Brief:
Using the material below, return exactly the lines between the one holding "a ← xml_error a;" and the one holding "Definition default_namespace (e", inclusive, and no others.

*** Opening Input records ***

(* ===== verification/Xml.v ===== *)
(** * XML events ([dnfast-metadata]: xml.rs, limits.rs)

    What the readers of repository metadata see of a document: the events the quick-xml reader
    delivers, up to the end of the input, and the attributes of elements.  Tokenizing, decoding
    and the resolution of namespaces are done by quick-xml; [unescape] is its function of that
    name. *)
From Stdlib Require Import Ascii.
From S2P Require Import Prelude.
From S2P Require Import RustStr.
From S2P Require Import RustText.
From S2P Require Import Metadata.

#[local] Open Scope N_scope.

Notation xresult := (result MetadataError.t).

(** An error of the metadata readers: [MetadataError::Xml(message.into())]. *)
Definition xml {A} (message : string) : xresult A := Err (MetadataError.Xml message).

(** [map_err(|error| MetadataError::Xml(error.to_string()))]. *)
Definition xml_error {A} (r : result string A) : xresult A := map_err MetadataError.Xml r.

Definition MAX_FILELISTS_COMPRESSED_BYTES : N := 1024 * 1024 * 1024.
Definition MAX_FILELISTS_OPEN_BYTES : N := 8 * 1024 * 1024 * 1024.
Definition MAX_FILE_PATHS : N := 50000000.
Definition MAX_FILES_PER_PACKAGE : N := 1000000.
Definition MAX_XML_TEXT_BYTES : N := 1024 * 1024.

(** ** Events *)

Inductive ResolveResult : Type :=
  | Unbound
  | Bound (uri : string)
  | Unknown (prefix : string).

(** An attribute: [value] is its decoded and normalized value, or why there is none. *)
Record attribute : Type := Attribute { key : string; value : result string string }.

(** A start tag; iterating over the attributes may yield an error for a malformed one. *)
Record element : Type := Element { name : string; attributes : list (result string attribute) }.

(** The texts of events are the decoded ones, or why they do not decode. *)
Inductive event : Type :=
  | Start (namespace : ResolveResult) (e : element)
  | Empty (namespace : ResolveResult) (e : element)
  | End (name : string)
  | Text (decoded : result string string)
  | GeneralRef (decoded : result string string)
  | CData (decoded : result string string)
  | Decl
  | DocType (decoded : result string string)
  | Comment
  | PI
  | Malformed (message : string).

(** ** Attributes *)

(** The value of the first attribute with a key, looking no further. *)
Fixpoint find_attribute (attrs : list (result string attribute)) (wanted : string) : xresult (option string) :=
  match attrs with
  | [] => Ok None
  | a :: attrs =>
      a ← xml_error a;
      if bool_decide (key a = wanted) then Some <$> xml_error (value a) else find_attribute attrs wanted
  end.

Definition attribute_streaming (e : element) (wanted : string) : xresult (option string) :=
  find_attribute (attributes e) wanted.

Definition default_namespace (e : element) : xresult (option string) := attribute_streaming e "xmlns".

Definition required (e : element) (wanted : string) : xresult string :=
  v ← attribute_streaming e wanted; ok_or (MetadataError.Xml "missing required attribute") v.

Definition parse_number (value : string) : xresult N :=
  ok_or (MetadataError.InvalidNumber value) (parse_unsigned u64_max value).

(** A name with a prefix. *)
Definition prefixed (name : string) : bool := bset_contains ":"%char (bytes name).

(** ** Text *)

Section text.
Context (unescape : string -> result string string).

Definition decode_text (decoded : result string string) : xresult string :=
  text ← xml_error decoded; xml_error (unescape text).

Definition decode_reference (decoded : result string string) : xresult string :=
  reference ← xml_error decoded; xml_error (unescape ("&" +:+ reference +:+ ";")).
End text.

(** ** Facts *)

Definition plain (attrs : list (string * string)) : list (result string attribute) :=
  (fun p => Ok (Attribute p.1 (Ok p.2))) <$> attrs.

Lemma find_attribute_plain attrs wanted : find_attribute (plain attrs) wanted = Ok (bmap_lookup wanted attrs).
Proof.
  induction attrs as [|[k v] attrs IH]; [done |]. simpl. case_bool_decide as Hk; simpl.
  - subst k. by rewrite cmp_refl.
  - destruct (cmp wanted k) eqn:E; simpl; [by apply cmp_eq in E as -> | apply IH..].
Qed.

Lemma prefixed_false s : prefixed s = false <-> ":"%char ∉ bytes s.
Proof. apply bset_contains_false. Qed.

Lemma parse_number_bound s n : parse_number s = Ok n -> n <= u64_max.
Proof.
  unfold parse_number, parse_unsigned. case_match; [done |]. intros [= <-].
  by apply orb_false_iff in H as [_ ?%N.ltb_ge].
Qed.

*** Closing Input records ***

Exercise output:
      a ← xml_error a;
      if bool_decide (key a = wanted) then Some <$> xml_error (value a) else find_attribute attrs wanted
  end.

Definition attribute_streaming (e : element) (wanted : string) : xresult (option string) :=
  find_attribute (attributes e) wanted.

Definition default_namespace (e : element) : xresult (option string) := attribute_streaming e "xmlns".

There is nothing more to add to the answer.